"Klares Signal" für Klimaschutz im Verkehr
29. Juni 2022Die für Umwelt zuständigen Ministerinnen und Minister der EU-Staaten haben sich nach gut 16-stündigen Verhandlungen in Luxemburg darauf verständigt, die sogenannten Flottengrenzwerte für Autos und leichte Nutzfahrzeuge bis 2035 auf null zu senken. Diese Grenzwerte sind Vorgaben für die Hersteller, wie viel CO2 ihre Autos und Transporter im Betrieb ausstoßen dürfen. Damit könnten dann keine herkömmlich betriebenen Neuwagen mit Verbrennungsmotor mehr verkauft werden.

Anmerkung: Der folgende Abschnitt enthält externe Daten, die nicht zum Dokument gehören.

(* ===== verification/TradeBuf.v ===== *)
(** * Working trade buffer ([market-engine/src/trade.rs])

    The last trades of every ticker, in bounded queues. [VecDeque] is a list,
    oldest first. *)

From S2P Require Import Prelude RustInt RustFloat Enums Types.

Module TradeRecord.
Record t : Type := mk {
  time_hhmmss : Z;
  price : f64;
  quantity : Z;
  trade_id : bytes;
  broker_buy_id : Z;
  broker_sell_id : Z;
  condition : TradeCondition.t;
  aggressor : TradeAggressor.t;
}.

Definition from (x : Trade.t) : t :=
  mk (Trade.time_hhmmss x) (Trade.price x) (Trade.quantity x) (Trade.trade_id x)
    (Trade.broker_buy_id x) (Trade.broker_sell_id x) (Trade.condition x) (Trade.aggressor x).
End TradeRecord.

Module TradeBuffer.

Record t : Type := mk {
  per_ticker_capacity : nat;
  inner : gmap bytes (list TradeRecord.t);
}.

Definition new (per_ticker_capacity : nat) : t := mk (per_ticker_capacity `max` 1) ∅.

Definition push (ticker : bytes) (trade : TradeRecord.t) (b : t) : t :=
  let cap := per_ticker_capacity b in
  let entry := default [] (inner b !! ticker) in
  let entry := if (length entry =? cap)%nat then drop 1 entry else entry in
  mk cap (<[ticker := entry ++ [trade]]> (inner b)).

(** [iter().position(..)]. *)
Fixpoint position (trade_id : bytes) (l : list TradeRecord.t) : option nat :=
  match l with
  | [] => None
  | t :: l' =>
      if bool_decide (TradeRecord.trade_id t = trade_id) then Some O
      else S <$> position trade_id l'
  end.

Definition remove (ticker trade_id : bytes) (b : t) : bool * t :=
  match inner b !! ticker with
  | None => (false, b)
  | Some entry =>
      match position trade_id entry with
      | None => (false, b)
      | Some pos =>
          (true, mk (per_ticker_capacity b) (<[ticker := remove_at pos entry]> (inner b)))
      end
  end.

Definition clear (ticker : bytes) (b : t) : t :=
  match inner b !! ticker with
  | None => b
  | Some _ => mk (per_ticker_capacity b) (<[ticker := []]> (inner b))
  end.

Definition snapshot (ticker : bytes) (limit : nat) (b : t) : list TradeRecord.t :=
  match inner b !! ticker with
  | None => []
  | Some entry => rev (take (limit `min` length entry) (rev entry))
  end.

Definition len_for (ticker : bytes) (b : t) : nat :=
  match inner b !! ticker with None => O | Some e => length e end.

Definition known_tickers (b : t) : nat := size (inner b).
End TradeBuffer.

(** ** Specification

    The history of a ticker, and the window of it that is kept. *)

(** The last [n] elements. *)
Definition lastn {A} (n : nat) (l : list A) : list A := drop (length l - n) l.

Module TradeOp.
Inductive t : Type :=
  | Push (ticker : bytes) (trade : TradeRecord.t)
  | Remove (ticker trade_id : bytes)
  | Clear (ticker : bytes).

Definition apply (op : t) (b : TradeBuffer.t) : TradeBuffer.t :=
  match op with
  | Push ticker trade => TradeBuffer.push ticker trade b
  | Remove ticker trade_id => (TradeBuffer.remove ticker trade_id b).2
  | Clear ticker => TradeBuffer.clear ticker b
  end.
Definition apply_all (ops : list t) (b : TradeBuffer.t) : TradeBuffer.t :=
  foldl (λ b op, apply op b) b ops.

(** What an operation does to the window of [ticker]. *)
Definition window (cap : nat) (ticker : bytes) (op : t) (w : list TradeRecord.t)
    : list TradeRecord.t :=
  match op with
  | Push tk trade => if decide (tk = ticker) then lastn cap (w ++ [trade]) else w
  | Remove tk id =>
      if decide (tk = ticker) then
        match list_find (λ r, TradeRecord.trade_id r = id) w with
        | Some (i, _) => remove_at i w
        | None => w
        end
      else w
  | Clear tk => if decide (tk = ticker) then [] else w
  end.
End TradeOp.

Section correctness.
Import TradeBuffer.

(** What is buffered for a ticker. *)
Definition contents (ticker : bytes) (b : t) : list TradeRecord.t :=
  default [] (inner b !! ticker).

Lemma lastn_short {A} n (l : list A) : (length l ≤ n)%nat → lastn n l = l.
Proof. intros Hl. unfold lastn. by replace (length l - n)%nat with 0%nat by lia. Qed.

Lemma length_lastn {A} n (l : list A) : length (lastn n l) = (n `min` length l)%nat.
Proof. unfold lastn. rewrite length_drop. lia. Qed.

Lemma lastn_snoc {A} n (l : list A) x :
  (length l = n)%nat → (0 < n)%nat → lastn n (l ++ [x]) = drop 1 l ++ [x].
Proof.
  intros Hl Hn. unfold lastn. rewrite length_app. simpl.
  replace (length l + 1 - n)%nat with 1%nat by lia. rewrite drop_app_le by lia. done.
Qed.

Lemma lastn_lastn_snoc {A} n (l : list A) x :
  (0 < n)%nat → lastn n (lastn n l ++ [x]) = lastn n (l ++ [x]).
Proof.
  intros Hn. unfold lastn. rewrite !length_app, length_drop. simpl.
  destruct (decide (length l ≤ n)%nat).
  - replace (length l - n)%nat with 0%nat by lia. rewrite drop_0. f_equal. lia.
  - rewrite !drop_app_le by (rewrite ?length_drop; lia). rewrite drop_drop.
    do 2 f_equal. lia.
Qed.

Lemma position_find id l :
  position id l = fst <$> list_find (λ r, TradeRecord.trade_id r = id) l.
Proof.
  induction l as [|r l IH]; simpl; [done|].
  destruct (decide (TradeRecord.trade_id r = id)) as [Hr|Hr].
  - by rewrite bool_decide_eq_true_2.
  - rewrite bool_decide_eq_false_2, IH by done.
    by destruct (list_find _ l) as [[i r']|].
Qed.

Lemma find_lt id l i r :
  list_find (λ r, TradeRecord.trade_id r = id) l = Some (i, r) → (i < length l)%nat.
Proof. intros (Hl & _)%list_find_Some. by eapply lookup_lt_Some. Qed.

Lemma length_window cap ticker op w :
  (length w ≤ cap)%nat → (length (TradeOp.window cap ticker op w) ≤ cap)%nat.
Proof.
  intros Hw. destruct op; simpl; case_decide; try (simpl; lia).
  - rewrite length_lastn. lia.
  - destruct (list_find _ w) as [[i r]|] eqn:Hf; [|done].
    apply find_lt in Hf. rewrite length_remove_at by done. lia.
Qed.

Lemma contents_apply op b ticker :
  (0 < per_ticker_capacity b)%nat →
  (length (contents ticker b) ≤ per_ticker_capacity b)%nat →
  contents ticker (TradeOp.apply op b) =
    TradeOp.window (per_ticker_capacity b) ticker op (contents ticker b).
Proof.
  intros Hc Hlen. unfold contents in *. destruct op as [tk r|tk id|tk]; simpl.
  - unfold push. cbn [inner]. case_decide as Htk; [subst tk|by rewrite lookup_insert_ne].
    rewrite lookup_insert_eq. cbn [default from_option id].
    destruct (Nat.eqb_spec (length (default [] (inner b !! ticker))) (per_ticker_capacity b)).
    + by rewrite lastn_snoc.
    + rewrite lastn_short; [done|]. rewrite length_app. simpl. lia.
  - unfold remove. destruct (inner b !! tk) as [l|] eqn:Hl; simpl.
    + rewrite position_find. destruct (list_find _ l) as [[i r]|] eqn:Hf; simpl.
      * case_decide as Htk; [subst tk|by rewrite lookup_insert_ne].
        rewrite lookup_insert_eq, Hl. simpl. by rewrite Hf.
      * case_decide as Htk; [subst tk|done]. rewrite Hl. simpl. by rewrite Hf.
    + case_decide as Htk; [subst tk|done]. by rewrite Hl.
  - unfold clear. destruct (inner b !! tk) as [l|] eqn:Hl; simpl.
    + case_decide as Htk; [subst tk|by rewrite lookup_insert_ne].
      by rewrite lookup_insert_eq.
    + case_decide as Htk; [subst tk; by rewrite Hl|done].
Qed.

Lemma capacity_apply op b : per_ticker_capacity (TradeOp.apply op b) = per_ticker_capacity b.
Proof.
  destruct op; simpl; unfold push, remove, clear; repeat case_match; try done; by subst.
Qed.

Lemma contents_apply_all ops cap ticker :
  let b := TradeOp.apply_all ops (new cap) in
  per_ticker_capacity b = (cap `max` 1)%nat ∧
  contents ticker b =
    foldl (λ w op, TradeOp.window (cap `max` 1) ticker op w) [] ops ∧
  (length (contents ticker b) ≤ cap `max` 1)%nat.
Proof.
  unfold TradeOp.apply_all. induction ops as [|op ops IH] using rev_ind; simpl.
  - split_and!; [done|done|apply Nat.le_0_l].
  - rewrite !foldl_app. cbn [foldl]. destruct IH as (Hc & Hw & Hl).
    rewrite capacity_apply. rewrite contents_apply by (rewrite Hc; lia).
    rewrite Hc, <-Hw. split_and!; [done|done|]. by apply length_window.
Qed.

(** The pushes to a ticker. *)
Definition pushed (ticker : bytes) (ops : list TradeOp.t) : list TradeRecord.t :=
  omap (λ op, match op with
              | TradeOp.Push tk r => if decide (tk = ticker) then Some r else None
              | _ => None
              end) ops.

Lemma window_pushes cap ticker ops :
  (0 < cap)%nat → Forall (λ op, ∃ tk r, op = TradeOp.Push tk r) ops →
  foldl (λ w op, TradeOp.window cap ticker op w) [] ops = lastn cap (pushed ticker ops).
Proof.
  intros Hc. induction ops as [|op ops IH] using rev_ind; [done|].
  rewrite Forall_app, Forall_singleton. intros [Hops (tk & r & ->)].
  rewrite foldl_app. cbn [foldl]. rewrite IH by done. unfold pushed. rewrite omap_app. simpl.
  case_decide; [by apply lastn_lastn_snoc|by rewrite app_nil_r].
Qed.

Lemma snapshot_lastn ticker limit b : snapshot ticker limit b = lastn limit (contents ticker b).
Proof.
  unfold snapshot, contents, lastn. destruct (inner b !! ticker) as [l|]; simpl; [|done].
  rewrite firstn_rev, rev_involutive. f_equal. lia.
Qed.

(** The trade buffer is a bounded window. After any operations on a
    buffer of any configured capacity (zero counts as one), a ticker holds
    what the window semantics gives: a push keeps the last [cap] trades, a
    bust removes the oldest trade with its id and nothing else, a clear
    empties; never more than [cap] trades. A snapshot is the last [limit] of
    them, oldest first, and if only pushes happened, the window is the last
    [cap] trades pushed. *)
Theorem trade_buffer_window (ops : list TradeOp.t) (cap limit : nat) (ticker : bytes) :
  let b := TradeOp.apply_all ops (new cap) in
  let w := foldl (λ w op, TradeOp.window (cap `max` 1) ticker op w) [] ops in
  contents ticker b = w ∧ len_for ticker b = length w ∧ (length w ≤ cap `max` 1)%nat ∧
  snapshot ticker limit b = lastn limit w ∧
  (Forall (λ op, ∃ tk r, op = TradeOp.Push tk r) ops →
   w = lastn (cap `max` 1) (pushed ticker ops)).
Proof.
  intros b w. destruct (contents_apply_all ops cap ticker) as (Hc & Hw & Hl).
  fold b in Hw, Hl. fold w in Hw. split_and!.
  - done.
  - rewrite <-Hw. unfold len_for, contents. by destruct (inner b !! ticker).
  - by rewrite <-Hw.
  - by rewrite snapshot_lastn, Hw.
  - intros Hp. apply window_pushes; [lia|done].
Qed.
End correctness.

(** A trade, for the witnesses. *)
Definition record (id : string) : TradeRecord.t :=
  TradeRecord.mk 101500 (f64_lit "26.5") 100 (bs id) 3 8 TradeCondition.NotDirect TradeAggressor.Buyer.

Lemma trade_buffer_window_witness :
  contents (bs "PETR4") (TradeOp.apply_all
    [TradeOp.Push (bs "PETR4") (record "1"); TradeOp.Push (bs "VALE3") (record "2");
     TradeOp.Push (bs "PETR4") (record "3"); TradeOp.Push (bs "PETR4") (record "4")]
    (TradeBuffer.new 2)) = [record "3"; record "4"].
Proof.
  destruct (trade_buffer_window
    [TradeOp.Push (bs "PETR4") (record "1"); TradeOp.Push (bs "VALE3") (record "2");
     TradeOp.Push (bs "PETR4") (record "3"); TradeOp.Push (bs "PETR4") (record "4")]
    2 1 (bs "PETR4")) as (Hc & _ & _ & _ & Hp).
  rewrite Hc, Hp; [vm_compute; reflexivity|].
  repeat (apply Forall_cons; split; [eexists _, _; reflexivity|]). apply Forall_nil. done.
Defined.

Europa habe "die Weichen für mehr Klimaschutz im Verkehr gestellt", erklärte die deutsche Umweltministerin Steffi Lemke. "Wir setzen damit das klare Signal, dass wir die Klimaziele erreichen müssen. Sie geben der Autoindustrie die Planungssicherheit, die sie braucht", betonte die Grünen-Politikerin.
FDP für E-Fuels
Die Bundesregierung hatte erst während der laufenden Verhandlungen einen internen Kompromiss gefunden. Die liberale FDP pochte darauf, dass Technologien wie E-Fuels als Teil des Klimapakets nicht ausgeschlossen werden dürften. Lemke schlug daher in Luxemburg vor, die EU-Kommission solle einen Vorschlag "für die Zulassung von Fahrzeugen nach 2035 vorlegen, die ausschließlich mit CO2-neutralen Kraftstoffen betrieben werden".
E-Fuels werden unter Einsatz von Strom meist aus Wasser und CO2 produziert. Ob die Herstellung umweltfreundlich ist, hängt davon ab, woher der Strom stammt und mit welchem Aufwand die Treibstoffe zur Verfügung gestellt werden könnten. Das Europaparlament, das sich bereits Anfang Juni auf ein Aus für den Verbrennungsmotor ab 2035 geeinigt hatte, ist allerdings gegen eine größere Bedeutung synthetischer Kraftstoffe.
Viel Tadel, wenig Lob
Der CSU-Landesgruppenchef und ehemalige Bundesverkehrsminister Alexander Dobrindt hat die Entscheidung der EU-Staaten zum Verbrenner-Aus als einen "fatalen Fehler" bezeichnet. Dieser hänge maßgeblich mit dem "desolaten Auftritt" der Ampel-Regierung zusammen, sagte Dobrindt der Deutschen Presse-Agentur. Statt dem Verbrenner mit CO2-freien synthetischen Kraftstoffen eine klare Perspektive zu geben, habe die Bundesregierung viel zu lange keine abgestimmte Position gehabt.
Auch Umweltverbände haben die Entscheidung zum Verbrenner bemängelt. Kritisiert wurde vor allem, dass Verbrenner-Autos nach 2035 eine Zukunft mit E-Fuels habe sollen. "E-Fuels sind eine Scheinlösung, sie sind ineffizient, nicht automatisch klimaneutral und werden auf absehbare Zeit teuer sowie begrenzt verfügbar bleiben", sagte Antje von Broock, Geschäftsführerin der Umweltschutzorganisation BUND. "Wir hätten uns ein noch klareres Bekenntnis zum batterieelektrischen Antrieb gewünscht."
Der deutsche Taxi- und Mietwagenverband (TMV) hat die Beschlüsse der EU-Umweltministerkonferenz zum Verbrenner dagegen als "sinnvoll" gelobt. Der Verband begrüße es, "dass die EU-Kommission einen Vorschlag für die Zulassung von Fahrzeugen mit Verbrennungsmotoren nach 2035 vorlegen soll, die ausschließlich mit CO2-neutralen Kraftstoffen betrieben werden", hieß es am Mittwochmorgen nach der nächtlichen Einigung. Das liege auf der "Grundlinie" des Verbands.
Klimapaket geht ins Parlament
Neben den Klimavorgaben für neue Autos einigten sich die 27 EU-Länder auch auf einen Klimasozialfonds in Höhe von 59 Milliarden Euro und eine Reform des Emissionshandels. "Das ist das größte Klimaschutzpaket, das seit 15 Jahren in Europa geschmiedet wurde", sagte Bundeswirtschaftsminister Robert Habeck.
Nach der Einigung der Ministerinnen und Minister können nun Verhandlungen mit dem Europaparlament beginnen, um das Klimapaket final auszuformulieren. Änderungen sind somit noch möglich.